LSA-R.S. 32:141, subd. A provides the following:

“A. Upon any highway outside of a business or residence district, no person shall stop, park, or leave standing any vehicle, whether attended or unattended, upon the paved or main traveled part of the highway when it is practicable to stop, park or so leave such vehicle off such part of said highway, but in every event an unobstructed width of the highway opposite a standing vehicle shall be left for the free passage of other vehicles and a clear view of such stopped vehicles shall be available from a distance of two hundred feet in each direction upon such highway.”

The record reveals that the accident occurred on State Highway 107 within the corporate limits of the Town of Mansura, Louisiana. A review of the record, including the photos introduced in evidence, clearly reflects that the accident occurred within the residential district of the Town of Mansura, Louisiana. We are of the opinion that LSA-R.S. 32:141, subd. A is not applicable to the instant case for the reason that if an accident occurs within a residential or business district, the act does not apply.

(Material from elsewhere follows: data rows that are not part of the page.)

Lemma addTimelineDelay_poll images s d k T :
  Inv images s ->
  nextFrameDisplayTime s = Ok T ->
  T <> kTimeUnknown -> T <> kFrameDisplayTimeAlreadyDone ->
  (d =? 0) && (k =? 0) = false ->
  countFrameDisplayTime
    (set_timeline s (asTime (_delay s + d))
       (asInt (_skippedFrames s + k)))
    (index (pendingFrame s)) <> kTimeUnknown ->
  exists s',
    addTimelineDelay s d k = Ok s'
    /\ nextFrameDisplayTime s'
       = Ok (countFrameDisplayTime
               (set_timeline s (asTime (_delay s + d))
       (asInt (_skippedFrames s + k)))
               (index (pendingFrame s))).
Proof.
  intros HI Hpoll Hu Hd Hzero Hnew.
  destruct (poll_scheduled images s T HI Hpoll Hu Hd)
    as (Hodd & Hw & Hdisp & _).
  pose proof (Inv_counter images s HI) as Hc.
  pose proof (nextIndex_range _ Hc) as Hi.
  rewrite addTimelineDelay_odd by assumption.
  unfold recountCurrentFrame.
  rewrite frameAt_getFrame by assumption. cbn [bind].
  rewrite frameAt_set_timeline. fold (pendingFrame s).
  unfold IsRendered. rewrite Hw, Z.eqb_refl. cbn [negb bind check].
  rewrite Hdisp.
  destruct (Z.eqb_spec T kTimeUnknown) as [E|_]; [contradiction|].
  cbn [negb bind check].
  eexists. split; [reflexivity|].
  rewrite nextFrameDisplayTime_cases;
    rewrite counter_setFrame;
    replace (counter (set_timeline s (asTime (_delay s + d))
       (asInt (_skippedFrames s + k))))
      with (counter s) by (destruct s; reflexivity);
    [|assumption].
  rewrite <- Z.negb_odd, Hodd. cbn [negb].
  assert (Hp : forall f,
    pendingFrame
      (setFrame (set_timeline s (asTime (_delay s + d))
       (asInt (_skippedFrames s + k)))
         (nextIndex (counter s)) f) = f).
  { intros f. unfold pendingFrame. rewrite counter_setFrame.
    replace (counter (set_timeline s (asTime (_delay s + d))
       (asInt (_skippedFrames s + k))))
      with (counter s) by (destruct s; reflexivity).
    apply frameAt_setFrame. assumption. }
  rewrite !Hp. cbn [displayed display set_display].
  rewrite Hw, Z.eqb_refl. cbn [negb].
  match goal with
  | |- context [?a =? kTimeUnknown] =>
      destruct (Z.eqb_spec a kTimeUnknown) as [E'|E']; [contradiction|]
  end.
  reflexivity.
Qed.

(** C7, as the code has it.  When a poll returns the scheduled time [T] of
    a frame not yet displayed and no addition overflows, before or after,
    [addTimelineDelay(d, k)] succeeds and the next poll returns the time
    recomputed from the shifted timeline,
    [started + (delay + d) + 1000 (skipped + k + index) / rate]
    (provided that number is not the sentinel [kTimeUnknown]).  For [k = 0]
    this is [T + d]. *)
Theorem addTimelineDelay_then_poll (s : State) (d k T : Z) :
  Reachable s ->
  nextFrameDisplayTime s = Ok T ->
  T <> kTimeUnknown -> T <> kFrameDisplayTimeAlreadyDone ->
  noOverflow s (index (pendingFrame s)) ->
  fitsTime (_delay s + d) -> fitsInt (_skippedFrames s + k) ->
  noOverflow (set_timeline s (_delay s + d) (_skippedFrames s + k))
    (index (pendingFrame s)) ->
  _started s + (_delay s + d)
  + (1000 * (_skippedFrames s + k + index (pendingFrame s))) ÷ _frameRate s
  <> kTimeUnknown ->
  exists s',
    addTimelineDelay s d k = Ok s'
    /\ nextFrameDisplayTime s'
       = Ok (_started s + (_delay s + d)
             + (1000 * (_skippedFrames s + k + index (pendingFrame s)))
               ÷ _frameRate s)
    /\ (k = 0 ->
        _started s + (_delay s + d)
        + (1000 * (_skippedFrames s + k + index (pendingFrame s)))
          ÷ _frameRate s
        = T + d).
Proof.
  intros Hreach Hpoll Hu Hd Hold Hfd Hfk Hexact Hnew.
  assert (HI : Inv false s) by (apply Inv_Reachable; [discriminate|assumption]).
  destruct (poll_scheduled false s T HI Hpoll Hu Hd)
    as (Hodd & Hw & Hdisp & HT).
  rewrite (countFrameDisplayTime_exact _ _ Hold) in HT.
  assert (Hshift : k = 0 ->
    _started s + (_delay s + d)
    + (1000 * (_skippedFrames s + k + index (pendingFrame s))) ÷ _frameRate s
    = T + d).
  { intros ->. rewrite HT, Z.add_0_r. lia. }
  destruct ((d =? 0) && (k =? 0)) eqn:Hzero.
  { apply andb_true_iff in Hzero. destruct Hzero as [Hd0 Hk0].
    apply Z.eqb_eq in Hd0, Hk0. subst d k.
    exists s. unfold addTimelineDelay. cbn [Z.eqb andb].
    split; [reflexivity|]. split; [|exact Hshift].
    rewrite Hpoll. f_equal. rewrite Hshift by reflexivity. lia. }
  assert (Heq :
    countFrameDisplayTime
      (set_timeline s (asTime (_delay s + d))
         (asInt (_skippedFrames s + k)))
      (index (pendingFrame s))
    = _started s + (_delay s + d)
      + (1000 * (_skippedFrames s + k + index (pendingFrame s)))
        ÷ _frameRate s).
  { rewrite (asTime_fits _ Hfd), (asInt_fits _ Hfk).
    rewrite (countFrameDisplayTime_exact _ _ Hexact).
    destruct s; reflexivity. }
  rewrite <- Heq in Hnew |- *.
  destruct (addTimelineDelay_poll false s d k T HI Hpoll Hu Hd Hzero Hnew)
    as (s' & Hs' & Hp').
  exists s'. split; [exact Hs'|]. split; [exact Hp'|].
  rewrite Heq. exact Hshift.
Qed.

Plaintiff had stopped or parked on his lane of the highway long enough to pick up some employees who lived on the opposite side of the highway, but he had started his truck up again and was driving at a speed of about 5 miles per hour in his proper lane of traffic when the accident occurred. His truck lights were on at the time of the accident. There were no vehicles approaching from the opposite direction. The sole proximate cause of the accident was the negligence of Carrison Sampson in not seeing the Bernard vehicle. Sampson testified his eye sight was bad, and that on the morning of the accident he had forgotten his eye glasses at home.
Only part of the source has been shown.